■ Exercise
Could you reproduce every record below exactly as it stands?

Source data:
※

(** An extension over a full node with a leaf and a subtrie that the database does not have. *)
Definition torn_trie (h h' v : bytes) : Trie :=
  mkTrie (shortNode [1] (fullNode (<[3%nat := hashNode h']> (<[2%nat := shortNode [16] (valueNode v) (mkFlag None false)]> no_children))
            (mkFlag None false)) (mkFlag (Some h) false)) 0 false 0 0 (mkReader 0 None None) newTracer.

(** A deletion that fails is not undone: when [Delete] removes one of two children of a full node
    and then cannot load the other one, it returns the [MissingNodeError] but has already changed the
    node, so that the key is gone from the trie although the root hash, cached above the node, is
    still the hash of the content with the key. *)
Theorem failed_delete_changes_trie `{C : Crypto} (v : bytes) :
  let h := replicate 32 1 in
  let h' := replicate 32 2 in
  exists t1 t2 t3 t4,
  Get [18] (torn_trie h h' v) = Ret (inl (Some v), torn_trie h h' v) /\
  Delete [18] (torn_trie h h' v) = Ret (Some (MissingNodeError 0 (BytesToHash h') [1; 3]), t1) /\
  Get [18] t1 = Ret (inl None, t2) /\
  Trie_Hash (torn_trie h h' v) = Ret (BytesToHash h, t3) /\ Trie_Hash t1 = Ret (BytesToHash h, t4).
Proof.
  do 4 eexists. split; [vm_compute; reflexivity|]. split; [vm_compute; reflexivity|]. split; [vm_compute; reflexivity|].
  split; vm_compute; reflexivity.
Qed.

(** ** Witnesses *)

Definition toy_crypto : Crypto :=
  {| Keccak256 l := if decide (l = [128]) then EmptyRootHash else be_val l mod 115792089237316195423570985008687907853269984665640564039457584007913129639747 |}.

Definition empty_trie : Trie := mkTrie nilNode 0 false 0 0 (mkReader 0 None None) newTracer.

Ltac bytes_ok := repeat (apply Forall_cons; split; [unfold is_byte; lia|]); by apply Forall_nil.

Lemma demo_key_ok b : 0 <= b < 256 -> key_ok [18; b].
Proof. intros. split; [bytes_ok|by vm_compute]. Qed.

Lemma trie_refines_map_witness : exists t', @Update [18; 52] [7] empty_trie = Ret (None, t') /\
  @holds toy_crypto t' {[ [18; 52] := [7] ]}.
Proof.
  destruct (@trie_refines_map toy_crypto empty_trie ∅ [18; 52] [7]) as (_ & (t' & E & H) & _).
  - apply holds_empty.
  - by apply demo_key_ok.
  - bytes_ok.
  - by vm_compute.
  - exists t'. split; [done|]. by rewrite decide_False in H.
Defined.

(** Two updates of the empty trie in both orders, with values long enough for hashed nodes. *)
Definition demo_value (b : Z) : bytes := replicate 40 b.
Definition updated (key value : bytes) (t : Trie) : Trie :=
  match Update key value t with Ret (_, t) => t | Fail _ => t end.
Definition demo1 : Trie := updated [18; 53] (demo_value 9) (updated [18; 52] (demo_value 7) empty_trie).
Definition demo2 : Trie := updated [18; 52] (demo_value 7) (updated [18; 53] (demo_value 9) empty_trie).
Definition demo_map : gmap bytes bytes := <[ [18; 53] := demo_value 9 ]> (<[ [18; 52] := demo_value 7 ]> ∅).

Lemma updated_holds `{C : Crypto} t M key b : holds t M -> key_ok key -> 0 <= b < 256 ->
  holds (updated key (demo_value b) t) (<[key := demo_value b]> M).
Proof.
  intros H Hk Hb. destruct (Update_holds t M key (demo_value b) H Hk) as (t' & E & H').
  - by apply Forall_replicate.
  - by vm_compute.
  - unfold updated. by rewrite E.
Qed.

Lemma demo_holds `{C : Crypto} : holds demo1 demo_map /\ holds demo2 demo_map.
Proof.
  assert (Hk : forall b, 0 <= b < 256 -> key_ok [18; b]) by apply demo_key_ok. split.
  - apply updated_holds; [|by apply Hk|done]. apply updated_holds; [apply holds_empty|by apply Hk|done].
  - unfold demo_map. rewrite insert_insert_ne by done. apply updated_holds; [|by apply Hk|done].
    apply updated_holds; [apply holds_empty|by apply Hk|done].
Qed.

Lemma root_hash_of_content_witness : exists h t1' t2',
  @Trie_Hash toy_crypto demo1 = Ret (h, t1') /\ @Trie_Hash toy_crypto demo2 = Ret (h, t2') /\
  @holds toy_crypto t1' demo_map /\ @holds toy_crypto t2' demo_map.
Proof. apply (@root_hash_of_content toy_crypto demo1 demo2 demo_map); apply demo_holds. Defined.

Lemma root_hash_binds_witness : exists h t1' t2',
  @Trie_Hash toy_crypto demo1 = Ret (h, t1') /\ @Trie_Hash toy_crypto demo2 = Ret (h, t2') /\
  (demo_map = demo_map \/ @hash_collision toy_crypto (fun x => @trie_data toy_crypto demo_map x \/ @trie_data toy_crypto demo_map x)).
Proof.
  eexists _, _, _. split; [by vm_compute|]. split; [by vm_compute|].
  eapply (@root_hash_binds toy_crypto demo1 demo2 _ _ demo_map demo_map);
    [by vm_compute|apply demo_holds|apply demo_holds|by vm_compute|by vm_compute].
Defined.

※

■ Task response
(** An extension over a full node with a leaf and a subtrie that the database does not have. *)
Definition torn_trie (h h' v : bytes) : Trie :=
  mkTrie (shortNode [1] (fullNode (<[3%nat := hashNode h']> (<[2%nat := shortNode [16] (valueNode v) (mkFlag None false)]> no_children))
            (mkFlag None false)) (mkFlag (Some h) false)) 0 false 0 0 (mkReader 0 None None) newTracer.

(** A deletion that fails is not undone: when [Delete] removes one of two children of a full node
    and then cannot load the other one, it returns the [MissingNodeError] but has already changed the
    node, so that the key is gone from the trie although the root hash, cached above the node, is
    still the hash of the content with the key. *)
Theorem failed_delete_changes_trie `{C : Crypto} (v : bytes) :
  let h := replicate 32 1 in
  let h' := replicate 32 2 in
  exists t1 t2 t3 t4,
  Get [18] (torn_trie h h' v) = Ret (inl (Some v), torn_trie h h' v) /\
  Delete [18] (torn_trie h h' v) = Ret (Some (MissingNodeError 0 (BytesToHash h') [1; 3]), t1) /\
  Get [18] t1 = Ret (inl None, t2) /\
  Trie_Hash (torn_trie h h' v) = Ret (BytesToHash h, t3) /\ Trie_Hash t1 = Ret (BytesToHash h, t4).
Proof.
  do 4 eexists. split; [vm_compute; reflexivity|]. split; [vm_compute; reflexivity|]. split; [vm_compute; reflexivity|].
  split; vm_compute; reflexivity.
Qed.

(** ** Witnesses *)

Definition toy_crypto : Crypto :=
  {| Keccak256 l := if decide (l = [128]) then EmptyRootHash else be_val l mod 115792089237316195423570985008687907853269984665640564039457584007913129639747 |}.

Definition empty_trie : Trie := mkTrie nilNode 0 false 0 0 (mkReader 0 None None) newTracer.

Ltac bytes_ok := repeat (apply Forall_cons; split; [unfold is_byte; lia|]); by apply Forall_nil.

Lemma demo_key_ok b : 0 <= b < 256 -> key_ok [18; b].
Proof. intros. split; [bytes_ok|by vm_compute]. Qed.

Lemma trie_refines_map_witness : exists t', @Update [18; 52] [7] empty_trie = Ret (None, t') /\
  @holds toy_crypto t' {[ [18; 52] := [7] ]}.
Proof.
  destruct (@trie_refines_map toy_crypto empty_trie ∅ [18; 52] [7]) as (_ & (t' & E & H) & _).
  - apply holds_empty.
  - by apply demo_key_ok.
  - bytes_ok.
  - by vm_compute.
  - exists t'. split; [done|]. by rewrite decide_False in H.
Defined.

(** Two updates of the empty trie in both orders, with values long enough for hashed nodes. *)
Definition demo_value (b : Z) : bytes := replicate 40 b.
Definition updated (key value : bytes) (t : Trie) : Trie :=
  match Update key value t with Ret (_, t) => t | Fail _ => t end.
Definition demo1 : Trie := updated [18; 53] (demo_value 9) (updated [18; 52] (demo_value 7) empty_trie).
Definition demo2 : Trie := updated [18; 52] (demo_value 7) (updated [18; 53] (demo_value 9) empty_trie).
Definition demo_map : gmap bytes bytes := <[ [18; 53] := demo_value 9 ]> (<[ [18; 52] := demo_value 7 ]> ∅).

Lemma updated_holds `{C : Crypto} t M key b : holds t M -> key_ok key -> 0 <= b < 256 ->
  holds (updated key (demo_value b) t) (<[key := demo_value b]> M).
Proof.
  intros H Hk Hb. destruct (Update_holds t M key (demo_value b) H Hk) as (t' & E & H').
  - by apply Forall_replicate.
  - by vm_compute.
  - unfold updated. by rewrite E.
Qed.

Lemma demo_holds `{C : Crypto} : holds demo1 demo_map /\ holds demo2 demo_map.
Proof.
  assert (Hk : forall b, 0 <= b < 256 -> key_ok [18; b]) by apply demo_key_ok. split.
  - apply updated_holds; [|by apply Hk|done]. apply updated_holds; [apply holds_empty|by apply Hk|done].
  - unfold demo_map. rewrite insert_insert_ne by done. apply updated_holds; [|by apply Hk|done].
    apply updated_holds; [apply holds_empty|by apply Hk|done].
Qed.

Lemma root_hash_of_content_witness : exists h t1' t2',
  @Trie_Hash toy_crypto demo1 = Ret (h, t1') /\ @Trie_Hash toy_crypto demo2 = Ret (h, t2') /\
  @holds toy_crypto t1' demo_map /\ @holds toy_crypto t2' demo_map.
Proof. apply (@root_hash_of_content toy_crypto demo1 demo2 demo_map); apply demo_holds. Defined.

Lemma root_hash_binds_witness : exists h t1' t2',
  @Trie_Hash toy_crypto demo1 = Ret (h, t1') /\ @Trie_Hash toy_crypto demo2 = Ret (h, t2') /\
  (demo_map = demo_map \/ @hash_collision toy_crypto (fun x => @trie_data toy_crypto demo_map x \/ @trie_data toy_crypto demo_map x)).
Proof.
  eexists _, _, _. split; [by vm_compute|]. split; [by vm_compute|].
  eapply (@root_hash_binds toy_crypto demo1 demo2 _ _ demo_map demo_map);
    [by vm_compute|apply demo_holds|apply demo_holds|by vm_compute|by vm_compute].
Defined.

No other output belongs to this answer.